TASK REQUIREMENTS
Would you print the material exactly, starting at its first line and ending at the line holding "Lemma scanning_next s"?

GIVEN DATA
(** What a callback does: the task moves as the state machine says. *)
Definition follows s p t (m : message) s' : Prop :=
  ∃ k, step_place m (place_of t) = Some (Some k) ∧ off_cpu k ∧ result s p k s'.

Section running.
Context (s : NetScheduler) (p : ptr) (t : NetTask) (r z : Z) (sw : bool).
Hypothesis (HA : at_ s (places s)) (Hl : length (cpu_states_ s) = MAX_CPUS) (Hp : tasks_ s !! p = Some t).
Hypothesis (Hr : r <= cputime (world_ s) (gtid t)).

(** The common body of the callbacks for blocked, preempted and yielding
    tasks: [land] where the task is taken off a CPU, [land'] after a switchto
    chain, [stay] where it was already queued. *)
Definition callback_body (land land' stay : eff NetScheduler unit) t (r z : Z) (sw : bool) : eff NetScheduler unit :=
  if oncpu t || pending t then leave_cpu p r;; land
  else if sw then leave_switchto p r z;; land'
  else CHECK (queued t);; stay.
(** A visited CPU leaves the list; what is known of the others stays. *)
Lemma scanning_next s c l r r' s1 s2 :
  scanning s (c :: l) r s1 → inv s2 → frame s1 s2 →
  (∀ d, d ≠ c → cpu_states_ s2 !! d = cpu_states_ s1 !! d) →
  (∀ d, IsSet (avail_cpus r') d = true → IsSet (avail_cpus r) d = true ∨
    d = c ∧ usable s2 c (λ st, current st = None ∧ next st = None)) →
  (∀ d, IsSet (avail_cpus_low_priority r') d = true → IsSet (avail_cpus_low_priority r) d = true ∨
    d = c ∧ usable s2 c (λ st, is_Some (current st))) →
  0 <= unavail r' <= unavail r + 1 → scanning s l r' s2.
Proof.
  intros [Hi Hf [Hra Hrl] Hnew Hnd Hcp Hun] Hi2 Hf2 Hc Ha Hl Hu. apply NoDup_cons in Hnd as [Hcl Hnd].
  assert (∀ d, IsSet (avail_cpus r) d = true ∨ IsSet (avail_cpus_low_priority r) d = true → d ≠ c ∧ d ∉ l) as Hdl.
  { intros d Hd. specialize (Hnew d Hd). set_solver. }
  split; [done|by transitivity s1| |..].
  - split; intros d Hd.
    + destruct (Ha d Hd) as [Hd'|[-> ?]]; [|done]. eapply usable_frame; [done| |by apply Hra].
      apply Hc, Hdl. by left.
    + destruct (Hl d Hd) as [Hd'|[-> ?]]; [|done]. eapply usable_frame; [done| |by apply Hrl].
      apply Hc, Hdl. by right.
  - intros d [Hd|Hd]; [destruct (Ha d Hd) as [|[-> _]]|destruct (Hl d Hd) as [|[-> _]]]; try done; apply Hdl; auto.
  - done.
  - intros d Hd. apply Hcp. by right.
  - unfold zlen in *. cbn in Hun. lia.
Qed.

Lemma SetCpu_true l c d : IsSet (SetCpu l c) d = true → IsSet l d = true ∨ d = c.
Proof. rewrite IsSet_Set, orb_true_iff, bool_decide_eq_true. naive_solver. Qed.

(** A CPU that is not available is counted; a pending transaction that
    completed on it is taken note of. *)
Lemma scanning_unavail s c l r s1 s2 :
  scanning s (c :: l) r s1 → inv s2 → frame s1 s2 → (∀ d, d ≠ c → cpu_states_ s2 !! d = cpu_states_ s1 !! d) →
  scanning s l (add_unavail r) s2.
Proof.
  intros Hsc Hi2 Hf2 Hd. pose proof (sc_unavail _ _ _ _ Hsc) as [Hu0 Hu]. pose proof (inv_cpus_int _ Hi2) as Hint.
  rewrite (f_cpus _ _ Hf2), (f_cpus _ _ (sc_frame _ _ _ _ Hsc)) in Hint.
  assert (incr (unavail r) = unavail r + 1) as Hincr.
  { unfold incr. apply to_int_small. unfold zlen in *. cbn in Hu. lia. }
  eapply scanning_next; [done..| | |]; cbn; [auto..|lia].
Qed.

Lemma scanning_skip s c l r s1 s2 :
  scanning s (c :: l) r s1 → inv s2 → frame s1 s2 → (∀ d, d ≠ c → cpu_states_ s2 !! d = cpu_states_ s1 !! d) →
  scanning s l r s2.
Proof.
  intros Hsc Hi2 Hf2 Hd. pose proof (sc_unavail _ _ _ _ Hsc) as [Hu0 Hu]. eapply scanning_next; [done..| | |lia]; auto.
Qed.

(** A CPU whose transaction is committed, after the synchronisation. *)
Lemma wp_scan_synced s c l r s1 s2 st2 :
  scanning s (c :: l) r s1 → inv s2 → frame s1 s2 → (∀ d, d ≠ c → cpu_states_ s2 !! d = cpu_states_ s1 !! d) →
  cpu_states_ s2 !! c = Some st2 → next st2 = None → c ∈ Cpus (cpus_ s1) → c ≠ global_cpuid_ s1 →
  wp E (match current st2 with
        | None => mret (if in_switchto st2 then r else add_avail c r)
        | Some p => b ← replaceable p; mret (if b : bool then add_low c r else r)
        end) (scanning s l) s2.
Proof.
  intros Hsc Hi3 Hf2 Hoth Hst2 Hn2 Hc Hg. pose proof (sc_unavail _ _ _ _ Hsc) as [Hu0 Hu].
  assert (∀ P, P st2 → usable s2 c P) as Huse.
  { intros P HP. split_and!; [by rewrite (f_cpus _ _ Hf2)|by rewrite (f_global _ _ Hf2)|eauto]. }
  destruct (current st2) as [p|] eqn:Hc2.
  - pose proof (pl_current _ _ _ _ (inv_at _ Hi3) _ _ _ Hst2 Hc2) as (t & Hp & _)%places_Some.
    wp_seq. eapply wp_replaceable; [done|]. intros rep w2 Hfw. sched_step.
    assert (inv (set_world_ w2 s2)) as Hi4 by (eapply inv_frame; [done|done|apply Hi3|by left]).
    assert (frame s1 (set_world_ w2 s2)) as Hf3 by by transitivity s2.
    destruct rep; [|by eapply scanning_skip].
    eapply scanning_next; [done..|by left| |cbn; lia]. cbn. intros d [?| ->]%SetCpu_true; [by left|right].
    split; [done|]. eapply usable_frame; [exact Hfw|done|]. apply Huse. by rewrite Hc2.
  - sched_step. destruct (in_switchto st2); [by eapply scanning_skip|].
    eapply scanning_next; [done..| |by left|cbn; lia]. cbn. intros d [?| ->]%SetCpu_true; [by left|right].
    split; [done|]. by apply Huse.
Qed.
Lemma scan_next s c l r s1 :
  W (world_ s) → scanned s (c :: l) r s1 → wp False (scan_cpu c r) (scanned s l) s1.
Proof.
  intros HWs [Hsc Hca Hid Hfo]. destruct (wp_total _ _ _ (scan_cpu_spec False s c l r s1 Hsc)) as (r' & s2 & Hrun & Hsc2).
  eapply wp_run; [exact Hrun|]. destruct (proj1 Hca HWs) as [HW1 _]. pose proof (sc_nodup _ _ _ _ Hsc) as [Hcl _]%NoDup_cons.
  split; [done|by transitivity s1; [|eapply calm_scan_cpu]|..].
  - intros d Hd Hdl. apply (idle_spared c d s1); [by eapply spares_scan_cpu|by intros ->|]. apply Hid; [done|by right].
  - intros d Hd Hdl. destruct (decide (d = c)) as [->|Hne].
    + pose proof (scan_idle c r s1 HW1 Hd (Hid c Hd ltac:(left))) as Hwp. apply (wp_Ok _ _ _ _ _ _ Hwp) in Hrun as [-> _].
      cbn. by rewrite IsSet_Set, bool_decide_eq_true_2.
    + eapply (scan_cpu_avail c r d); [|exact Hrun]. apply Hfo; [done|]. by apply not_elem_of_cons.
Qed.

Lemma scan_finds s :
  inv s → W (world_ s) → (∀ c, c ∈ idle → c ∈ Cpus (cpus_ s) ∧ idle_at s c) → NoDup idle →
  wp False (for_each scan_cpu (Cpus (cpus_ s)) empty_round)
    (λ r s', scanning s [] r s' ∧ calmly s s' ∧ (length idle <= length (Cpus (avail_cpus r)))%nat) s.
Proof.
  intros Hi HWs Hidle Hnd. apply (wp_for_each False _ (scanned s)).
  - split; [by apply scanning_start|done|intros c Hc _; by apply Hidle|]. intros c Hc Hn. by destruct Hn, (Hidle c Hc).
  - intros c l r s1. by apply scan_next.
  - intros r s1 [Hsc Hca _ Hfo]. split_and!; [done..|]. apply submseteq_length, NoDup_submseteq; [done|].
    intros c Hc. apply elem_Cpus, Hfo; [done|]. apply not_elem_of_nil.
Qed.

(** ** The round *)

Lemma calm_record_unavail z : steps calmly (record_unavail z).
Proof.
  unfold record_unavail. repeat (apply steps_bind; [typeclasses eauto|auto with steps; fail|intros ?]).
  apply steps_bind; [typeclasses eauto|by apply calm_modify|auto with steps].
Qed.

(** [p] is on a CPU, or on its way to one. *)
Definition on_its_way p s : Prop := ∃ c, places s !! p = Some (Assigned (Some c)) ∨ places s !! p = Some (Running (Some c)).

Lemma round_end_waits p k u s :
  waiting p k s → 0 <= u →
  wp False (unyield_all;; record_unavail u) (λ _ s', inv s' ∧ waits p k s') s.
Proof.
  intros Hwa Hu. pose proof Hwa as [Hi HWs _ _ Hw].
  destruct (wp_total _ _ _ (unyield_all_spec False s Hi)) as ([] & s1 & Hrun1 & Hi1 & _).
  destruct (wp_total _ _ _ (record_unavail_spec False u s1 Hi1 Hu)) as ([] & s2 & Hrun2 & Hi2 & _).
  wp_seq. eapply wp_run; [exact Hrun1|]. eapply wp_run; [exact Hrun2|]. split; [done|].
  apply (unyield_all_pushes p) in Hrun1 as [Hu1 Hd1]. apply calm_record_unavail in Hrun2 as [_ Hq2].
  destruct (Hu1 HWs) as [HW1 _]. eapply waits_same; [by apply Hq2|]. rewrite <-(Nat.add_0_r k). by apply Hd1.
Qed.

Lemma round_end_got p r u s :
  inv s → got p r s → 0 <= u →
  wp False (unyield_all;; record_unavail u) (λ _ s', inv s' ∧ on_its_way p s') s.
Proof.
  intros Hi Hg Hu. wp_seq. eapply wp_mono; [by apply unyield_all_spec|]. intros [] s1 (Hi1 & _ & Hpl1).
  eapply wp_mono; [by apply record_unavail_spec|]. intros [] s2 (Hi2 & Hpl2 & _). split; [done|].
  destruct Hg as [c Hc]. exists c. rewrite Hpl2, Hpl1, lookup_fmap. destruct Hc as [->|[-> _]]; auto.
Qed.

(** The round starts [p], or [p] comes nearer by a task for every idle CPU. *)
Lemma GlobalSchedule_serves p k s :
  waiting p k s → NoDup idle → (∀ c, c ∈ idle → c ∈ Cpus (cpus_ s) ∧ idle_at s c) →
  wp False GlobalSchedule (λ _ s', inv s' ∧ (on_its_way p s' ∨ ∃ k', waits p k' s' ∧ (k' + length idle <= k)%nat)) s.
Proof.
  intros Hwa Hnd Hidle. pose proof Hwa as [Hi HWs _ _ Hw]. unfold GlobalSchedule. sched_step. wp_seq.
  eapply wp_mono; [by apply scan_finds|]. intros r s1 (Hsc & [Hu1 Hq1] & Hlen). sched_step. wp_seq.
  assert (waiting p k s1) as Hwa1.
  { eapply (waiting_next p k k s); [done|apply Hsc|done|]. by eapply waits_same; [apply Hq1|]. }
  eapply wp_mono; [apply (assign_loop_waits p k); [done|apply Hsc|unfold measure, qlen, assign_fuel; lia]|].
  intros r2 s2 (Hi2 & Hu2 & Hcase). pose proof (sc_unavail _ _ _ _ Hsc) as [Hu _]. rewrite <-Hu2 in Hu.
  assert (∀ s3, inv s3 → calmly s2 s3 → places s3 = places s2 →
    wp False (unyield_all;; record_unavail (unavail r2))
      (λ _ s', inv s' ∧ (on_its_way p s' ∨ ∃ k', waits p k' s' ∧ (k' + length idle <= k)%nat)) s3) as Hend.
  { intros s3 Hi3 [Hu3 Hq3] Hpl3. destruct Hcase as [Hg|(k' & Hwa2 & Hk')].
    - eapply wp_mono; [apply (round_end_got p r2); [done|unfold got; by rewrite Hpl3|done]|]. intros [] s' [? ?]. auto.
    - eapply wp_mono; [apply (round_end_waits p k'); [|done]|].
      + eapply (waiting_next p k' k' s2); [done..|]. eapply waits_same; [|apply Hwa2]. apply Hq3, Hwa2.
      + intros [] s' [? ?]. split; [done|]. right. exists k'. split; [done|lia]. }
  wp_seq. apply wp_when; intros _; [|by apply Hend]. sched_step. apply Hend; [by eapply inv_call| |done].
  apply (calm_call (SubmitRunRequests (assigned_cpus r2)) s2 r0). unfold call. cbn. by rewrite Hask.
Qed.
End round.

(** ** Runs in which a task waits *)

(** A round that serves [p] has the idle CPUs [idle] to offer. *)
Definition served p (idle : list Cpu) s : Prop :=
  NoDup idle ∧ (∀ c, c ∈ idle → c ∈ Cpus (cpus_ s) ∧ idle_at s c) ∧ enforce_affinity_mask_ s = false ∧
  ∃ W g n, serves W idle g n ∧ W (world_ s) ∧ signed p g n s.

(** Steps that are not about [p], and how many tasks they may put before it. *)
Inductive elsewhere p : nat → NetScheduler → NetScheduler → Prop :=
  | elsewhere_new x g garbage r runnable n s s' :
      x ≠ p → tasks_ s !! x = None → 0 <= r <= cputime (world_ s) g →
      handle x (MSG_TASK_NEW r runnable n) (map_task x (new_task g garbage) s) = Ok (tt, s') → elsewhere p 1 s s'
  | elsewhere_message x t m s s' :
      x ≠ p → tasks_ s !! x = Some t → is_new m = false → honest s t m → (is_departed m = true → place_of t = Off) →
      handle x m s = Ok (tt, s') → elsewhere p 1 s s'
  | elsewhere_advance x t n s : tasks_ s !! x = Some t → elsewhere p 0 s (map_task x (set_seqnum n t) s)
  | elsewhere_global s s' : PickNextGlobalCPU s = Ok (tt, s') → elsewhere p 3 s s'
  | elsewhere_dump b v s s' : DumpState b v s = Ok (tt, s') → elsewhere p 0 s s'
  | elsewhere_call R (e : event R) r s s' : call e s = Ok (r, s') → elsewhere p 0 s s'
  | elsewhere_world w s : (∀ g, cputime (world_ s) g <= cputime w g) → elsewhere p 0 s (set_world_ w s).

(** [wait p offers pushed s s']: a run from [s] to [s'] in which no round
    starts [p]; its rounds had [offers] idle CPUs, and its other steps may have
    put [pushed] tasks before [p]. *)
Inductive wait p : nat → nat → NetScheduler → NetScheduler → Prop :=
  | wait_here s : wait p 0 0 s s
  | wait_round idle offers pushed s s1 s2 :
      served p idle s → GlobalSchedule s = Ok (tt, s1) → ¬ on_its_way p s1 →
      wait p offers pushed s1 s2 → wait p (length idle + offers) pushed s s2
  | wait_other k offers pushed s s1 s2 :
      elsewhere p k s s1 → wait p offers pushed s1 s2 → wait p offers (k + pushed) s s2.

Lemma elsewhere_step p k s s' : elsewhere p k s s' → step s s'.
Proof.
  destruct 1; [by eapply step_new|by eapply step_message|by eapply step_advance|by eapply step_global
    |by eapply step_dump|by eapply step_call|by eapply step_world].
Qed.

Lemma elsewhere_delay p k s s' : elsewhere p k s s' → delay p k s s'.
Proof.
  destruct 1 as [x g garbage r b n s s' Hx _ _ Hrun|x t m s s' Hx _ _ _ _ Hrun| | | | |].
  - by apply (handle_delays p x _ Hx) in Hrun.
  - by eapply handle_delays.
  - by apply delay_same.
  - by eapply PickNextGlobalCPU_delays.
  - by eapply delay_same, same_DumpState.
  - by eapply delay_same, same_call.
  - by apply delay_same.
Qed.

WRITTEN ANSWER
(** What a callback does: the task moves as the state machine says. *)
Definition follows s p t (m : message) s' : Prop :=
  ∃ k, step_place m (place_of t) = Some (Some k) ∧ off_cpu k ∧ result s p k s'.

Section running.
Context (s : NetScheduler) (p : ptr) (t : NetTask) (r z : Z) (sw : bool).
Hypothesis (HA : at_ s (places s)) (Hl : length (cpu_states_ s) = MAX_CPUS) (Hp : tasks_ s !! p = Some t).
Hypothesis (Hr : r <= cputime (world_ s) (gtid t)).

(** The common body of the callbacks for blocked, preempted and yielding
    tasks: [land] where the task is taken off a CPU, [land'] after a switchto
    chain, [stay] where it was already queued. *)
Definition callback_body (land land' stay : eff NetScheduler unit) t (r z : Z) (sw : bool) : eff NetScheduler unit :=
  if oncpu t || pending t then leave_cpu p r;; land
  else if sw then leave_switchto p r z;; land'
  else CHECK (queued t);; stay.
(** A visited CPU leaves the list; what is known of the others stays. *)
Lemma scanning_next s c l r r' s1 s2 :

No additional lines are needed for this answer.